Labour Party Conference week

Party Conferences can seem dull affairs when viewed on TV.  But behind the facades, there are hundreds of fringe meetings covering almost every conceivable aspect of policy, and exhibition stands for organisations, charities, trade unions and commercial firms promoting what they do or lobbying for a particular policy.

It’s useful to catch up with friends and colleagues from around the country, but for MPs it’s very much a working affair with fringe meetings and round tables to address, and around 20 meetings to attend, keeping me busy from 8am to 10pm.

I was asked to speak at a Fringe Meeting on a Fabian Society report ‘Growing up in the 2020’s’ which sets out the challenges for when there is substantially more child poverty and less money invested in education.

I also spoke on the Poverty Premium – the extra charges for things like electricity meters, paying insurance monthly, and the high cost of credit demanded from people who can afford it least.  The All-Party Group on Poverty, of which I’m a member, is investigating these charges which add up to an average £490 a year and campaigning for them to end.

I also contributed to round-table discussions on social care, on policing, policies for the High Street and on Business policy with the Institute of Directors.

The latter lacked enthusiasm for Labour’s policy announcement that afternoon of 1% a year up to 10% of shares in our large companies going to employees, and to a third of seats on company boards being reserved for staff.  But we’ve seen large companies making short-term decisions to favour shareholders over longer-term investment in their staff, so wages have been shrinking for 10 years whilst the stock market grows.  It’s only fair that the workers who create the profits share in them, and employees tend to prefer long-term company investment and growth, benefiting us all in the long run.

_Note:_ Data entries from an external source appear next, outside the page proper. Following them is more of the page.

(** * The daemon's theorems *)

(** C19. At any moment at most one worker runs: in every state that [run], [Stop]
    and the workers' exits can reach, in whatever order they take turns, the
    workers are the one that [run] has started last or none, none is left once
    [run] has returned, and the two goroutines are never both inside the mutex. *)
Theorem daemon_one_worker bin exe s d : rtc (step bin exe) (daemon_start s) d ->
  (exists p, workers d ⊆ {[ p ]}) /\ (rpc d = RDone -> workers d = ∅) /\
  run_holds (rpc d) && stop_holds (spc d) = false /\
  (mtx d = None <-> run_holds (rpc d) = false /\ stop_holds (spc d) = false) /\
  (forall f, rpc d = RWait f -> proc d <> None).
Proof.
  intros H%reachable_inv. destruct H as [Hf Hi Hm He Hp]. split_and!.
  - destruct (rpc d); lazymatch type of Hp with
      | exists _, _ => destruct Hp as (q & _ & Hw); by exists q
      | _ /\ _ => destruct Hp as [_ Hw]; first [by eexists | exists 0%nat; set_solver]
      | _ => exists 0%nat; set_solver
      end.
  - intros E. rewrite E in Hp. apply Hp.
  - destruct (run_holds (rpc d)); [by rewrite He|done].
  - rewrite Hm. destruct (run_holds (rpc d)), (stop_holds (spc d)); naive_solver.
  - intros f E. rewrite E in Hp. destruct Hp as (p & -> & _). done.
Qed.

(** * Examples

    A directory with the executable in it, and with its backup alone. *)
Definition bin0 : string := "/opt/uptp/gateway".
Definition fs_of (name : string) : FS :=
  mkFS {[ name := 0%nat ]} {[ 0%nat := mkFile "elf" 493 false ]} ∅ 1 18 [].

Lemma fs_of_wf name : wf (fs_of name).
Proof.
  split; cbn.
  - intros p i H. apply lookup_singleton_Some in H as [<- <-]. split; [lia|]. rewrite lookup_singleton_eq. by eexists.
  - intros i x H. apply lookup_singleton_Some in H as [<- _]. lia.
  - intros h i H. by rewrite lookup_empty in H.
  - intros p q i Hp Hq. apply lookup_singleton_Some in Hp as [<- _], Hq as [<- _]. done.
Qed.

(** From the start to the moment a worker runs and [run] waits for it. *)
Definition to_worker : list move := [MRun; MRun; MRun; MRun; MRun; MRun].

Example daemon_one_worker_witness : exists d p, play bin0 (inl bin0) to_worker (daemon_start (fs_of bin0)) = Some d /\
  p ∈ workers d /\ exists q, workers d ⊆ {[ q ]}.
Proof.
  destruct (play bin0 (inl bin0) to_worker (daemon_start (fs_of bin0))) as [d|] eqn:E; [|by vm_compute in E].
  exists d, 0%nat. split; [done|]. split.
  - vm_compute in E. injection E as <-. by vm_compute.
  - exact (proj1 (daemon_one_worker bin0 (inl bin0) (fs_of bin0) d (play_rtc bin0 (inl bin0) to_worker _ d E))).
Defined.

(** C20. Once [Stop] has set its flag, [run], [Stop] and the workers take at most
    26 more steps.  When neither can take another, [Stop] has returned, and
    either [run] has returned and no worker is left, or one worker started
    behind [Stop]'s back still runs; the latter never happens when [Stop], on
    taking the mutex, found a worker. *)
Theorem daemon_stops bin exe s d n d' : rtc (step bin exe) (daemon_start s) d -> stopped d = true ->
  nsteps (step bin exe) n d d' ->
  (n <= 26)%nat /\
  (quiescent bin exe d' -> spc d' = SDone /\
     (rpc d' = RDone /\ workers d' = ∅ \/ exists f p, rpc d' = RWait f /\ workers d' = {[ p ]} /\ proc d' = Some p)) /\
  (spc d = SKill -> proc d <> None -> quiescent bin exe d' -> rpc d' = RDone /\ workers d' = ∅).
Proof.
  intros H%reachable_inv Hs Hn. destruct (nsteps_rank _ _ n d d' Hs H Hn) as (Hr & Hs' & Hi').
  pose proof (rank_stopped d H Hs). split; [lia|]. split.
  - by apply quiescent_stopped.
  - intros Hk Hp Hq. destruct (kills_end _ _ n d d' H (kills_start d H Hs Hk Hp) Hn) as [Hk' _]. by apply (kills_quiescent bin exe).
Qed.

Example daemon_stops_witness : exists d d', (quiescent bin0 (inl bin0) d' /\ spc d = SKill /\ proc d <> None) /\
  rpc d' = RDone /\ workers d' = ∅.
Proof.
  destruct (play bin0 (inl bin0) (to_worker ++ [MCall; MStop; MStop]) (daemon_start (fs_of bin0))) as [d|] eqn:E; [|by vm_compute in E].
  destruct (play bin0 (inl bin0) [MStop; MStop; MRun; MRun; MRun; MRun; MRun; MRun] d) as [d'|] eqn:E'.
  - assert (Hq : quiescent bin0 (inl bin0) d' /\ stopped d = true /\ spc d = SKill /\ proc d <> None).
    { vm_compute in E. injection E as <-. vm_compute in E'. injection E' as <-. by vm_compute. }
    destruct Hq as (Hq & Hs & Hk & Hp). exists d, d'. split; [done|].
    exact (proj2 (proj2 (daemon_stops bin0 (inl bin0) (fs_of bin0) d 8 d' (play_rtc _ _ _ _ _ E) Hs (play_sound _ _ _ _ _ E'))) Hk Hp Hq).
  - vm_compute in E. injection E as <-. by vm_compute in E'.
Defined.

(** C21. A worker that has ended is followed by another: from the state in which
    [run] learns of its end, whatever the scheduler does, [run] comes to start
    a worker with a new number unless somebody calls [Stop] first, provided the
    executable is there, the crash log is not a directory and no call fails. *)
Theorem daemon_restarts bin exe s0 d f x : rtc (step bin exe) (daemon_start s0) d ->
  rpc d = RWait f -> workers d = ∅ -> spc d = SIdle ->
  wf (d_fs d) -> faults (d_fs d) = [] -> not_dir crashLog (d_fs d) ->
  at_path bin (d_fs d) = Some x -> f_dir x = false -> bin <> crashLog -> bin <> crashLogBak ->
  inevitably bin exe (fun d' => spc d' <> SIdle \/ exists p, workers d' = {[ p ]} /\ (next_pid d <= p)%nat) d.
Proof.
  intros H%reachable_inv Hr Hw Hs W Hf Hd Hx Hxd Hb1 Hb2.
  pose proof (inv_flag d H) as Hst. rewrite Hs in Hst. pose proof (inv_mtx d H) as Hm. rewrite Hs, Hr in Hm.
  pose proof (inv_proc d H) as Hp. rewrite Hr in Hp. destruct Hp as (p & Hp & _).
  destruct d as [r c st m pr w np fs]. cbn in *. subst. set (P := fun d' => _).
  assert (HP : forall d', P (goto_stop SFlag d')) by (by left).
  destruct (Close_spec f fs W) as (fs1 & Ec & W1 & F1 & Hf1 & _).
  destruct (open_crash_log_ok fs1) as (g & fs2 & E3 & F2 & H2); [done|congruence|by apply (not_dir_frame _ [] fs); [..|set_solver]|].
  assert (Hx2 : at_path bin fs2 = Some x).
  { rewrite (proj1 (F2 bin ltac:(set_solver))), (proj1 (F1 bin ltac:(set_solver))). done. }
  pose (at_ := fun pc m pr fs => mkDaemon pc SIdle false m pr ∅ np fs). change (inevitably bin exe P (at_ (RWait f) None (Some p) fs)).
  assert (Hgo : forall pc m pr fs pc' m' pr' fs', run_step bin exe (at_ pc m pr fs) = Some (at_ pc' m' pr' fs') ->
    inevitably bin exe P (at_ pc' m' pr' fs') -> inevitably bin exe P (at_ pc m pr fs)).
  { intros * Hstep. by apply inevitably_run. }
  apply (Hgo _ _ _ _ (RLock2 f) None (Some p) fs); [done|]. apply (Hgo _ _ _ _ (RNil f) (Some TRun) (Some p) fs); [done|].
  apply (Hgo _ _ _ _ (RClose f) None None fs); [done|].
  apply (Hgo _ _ _ _ RSleep None None fs1); [by unfold run_step; cbn [at_ rpc d_fs]; rewrite Ec|].
  apply (Hgo _ _ _ _ RCheck None None fs1); [done|]. apply (Hgo _ _ _ _ RFiles None None fs1); [done|].
  apply (Hgo _ _ _ _ (RLock g) None None fs2); [by unfold run_step; cbn [at_ rpc d_fs]; rewrite E3|].
  apply (Hgo _ _ _ _ (RSpawn g) (Some TRun) None fs2); [done|].
  eapply (inevitably_run bin exe P); [done|done| |by left|].
  { unfold run_step. cbn [at_ rpc d_fs]. rewrite (StartProcess_ok bin fs2 x); [done| |done..]. apply (ok_faults _ _ H2). congruence. }
  apply inev_now. right. exists np. cbn. split; [set_solver|lia].
Qed.

Example daemon_restarts_witness : exists d, workers d = ∅ /\
  inevitably bin0 (inl bin0) (fun d' => spc d' <> SIdle \/ exists p, workers d' = {[ p ]} /\ (next_pid d <= p)%nat) d.
Proof.
  destruct (play bin0 (inl bin0) (to_worker ++ [MExit 0]) (daemon_start (fs_of bin0))) as [d|] eqn:E; [|by vm_compute in E].
  pose proof (play_rtc _ _ _ _ _ E) as Hrtc.
  pose proof (daemon_restarts bin0 (inl bin0) (fs_of bin0) d) as H.
  assert (Hfs : exists f x, rpc d = RWait f /\ workers d = ∅ /\ spc d = SIdle /\ faults (d_fs d) = [] /\
    at_path crashLog (d_fs d) = Some (mkFile "" 420 false) /\ at_path bin0 (d_fs d) = Some x /\ f_dir x = false).
  { vm_compute in E. injection E as <-. eexists _, _. by vm_compute. }
  destruct Hfs as (f & x & Hr & Hw & Hs & Hf & Hc & Hx & Hd). exists d. split; [done|].
  apply (H f x); try done; [|intros y Hy; rewrite Hc in Hy; by injection Hy as <-].
  destruct (open_crash_log_ok (fs_of bin0) (fs_of_wf bin0) eq_refl) as (g & s' & E2 & _ & H2%ok_wf); [by intros y|].
  vm_compute in E2. injection E2 as _ <-. vm_compute in E. injection E as <-. exact H2.
Defined.

(** When the executable is missing as [run] comes to start it, [run] returns
    without a worker, whatever else happens, and although the backup that an
    upgrade leaves behind is there, it is not put back: [os.IsExist] is asked
    of a call that has succeeded. *)
Theorem daemon_gives_up bin s0 d f x : rtc (step bin (inl bin)) (daemon_start s0) d -> rpc d = RSpawn f ->
  wf (d_fs d) -> honest (d_fs d) -> names (d_fs d) !! bin = None -> at_path (bin +:+ ".bak") (d_fs d) = Some x ->
  exists d1 d2, run_step bin (inl bin) d = Some d1 /\ run_step bin (inl bin) d1 = Some d2 /\
    rpc d2 = RDone /\ workers d2 = ∅ /\ names (d_fs d2) !! bin = None /\ at_path (bin +:+ ".bak") (d_fs d2) = Some x.
Proof.
  intros H%reachable_inv Hr W Hh Hn Hx.
  destruct (StartProcess_missing bin (d_fs d) Hn) as (e & s1 & E1 & S1 & Hi1).
  exists (goto RRevert (lock None (set_fs s1 d))). unfold run_step at 1. rewrite Hr, E1.
  destruct (checkAndRevert_nothing (inl bin) s1 (wf_same _ _ S1 W)) as (s2 & E2 & S2).
  { intros y Hy. by apply Hh, Hi1. }
  eexists. split; [done|]. split; [unfold run_step; cbn [goto rpc d_fs set_fs lock]; by rewrite E2|]. pose proof (inv_proc d H) as Hp. rewrite Hr in Hp.
  split_and!; [done|apply Hp| |].
  - cbn. destruct S2 as (-> & _), S1 as (-> & _). done.
  - cbn [d_fs goto set_fs lock]. by rewrite (at_path_same _ _ _ S2), (at_path_same _ _ _ S1).
Qed.

Example daemon_gives_up_example : exists d f, play bin0 (inl bin0) [MRun; MRun; MRun] (daemon_start (fs_of (bin0 +:+ ".bak"))) = Some d /\
  rpc d = RSpawn f /\ exists d1, run_step bin0 (inl bin0) d = Some d1 /\ exists d2, run_step bin0 (inl bin0) d1 = Some d2 /\
  rpc d2 = RDone /\ is_Some (at_path (bin0 +:+ ".bak") (d_fs d2)).
Proof.
  destruct (play bin0 (inl bin0) [MRun; MRun; MRun] (daemon_start (fs_of (bin0 +:+ ".bak")))) as [d|] eqn:E; [|by vm_compute in E].
  pose proof (play_rtc _ _ _ _ _ E) as Hrtc. vm_compute in E. injection E as <-.
  eexists _, _. split; [done|]. split; [done|]. eexists. split; [by vm_compute|]. eexists. split; [by vm_compute|]. split; [done|]. vm_compute. by eexists.
Qed.

(** [Stop] misses the worker: [run] has read the flag, [Stop] sets it, takes the
    mutex and finds no worker, and then [run] starts one, which nobody kills
    and whose end nobody ordered. *)
Theorem stop_race : exists d, rtc (step bin0 (inl bin0)) (daemon_start (fs_of bin0)) d /\
  quiescent bin0 (inl bin0) d /\ spc d = SDone /\ workers d = {[ 0%nat ]}.
Proof.
  destruct (play bin0 (inl bin0) [MRun; MCall; MStop; MStop; MStop; MStop; MRun; MRun; MRun; MRun; MRun]
    (daemon_start (fs_of bin0))) as [d|] eqn:E; [|by vm_compute in E].
  exists d. split; [by eapply play_rtc|]. vm_compute in E. injection E as <-. by vm_compute.
Qed.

Labour’s policy announcements of support for High Streets and investment in high quality childcare were welcomed across the political spectrum.  Jeremy Corbyn’s speech set out a fair and practical alternative to increased poverty and running down our public services – investing in businesses, in our infrastructure and services via fairer taxation on large companies and the wealthiest individuals.

Bringing privatised utilities like energy and water back into public control and investing profits that currently go to shareholders into reducing bills and creating better services makes sense to the vast majority of people.

The next few months will be interesting ones in politics.  We don’t know whether there will be another general election, but if there is then Labour have a pragmatic alternative to austerity, and for many people that can’t come soon enough.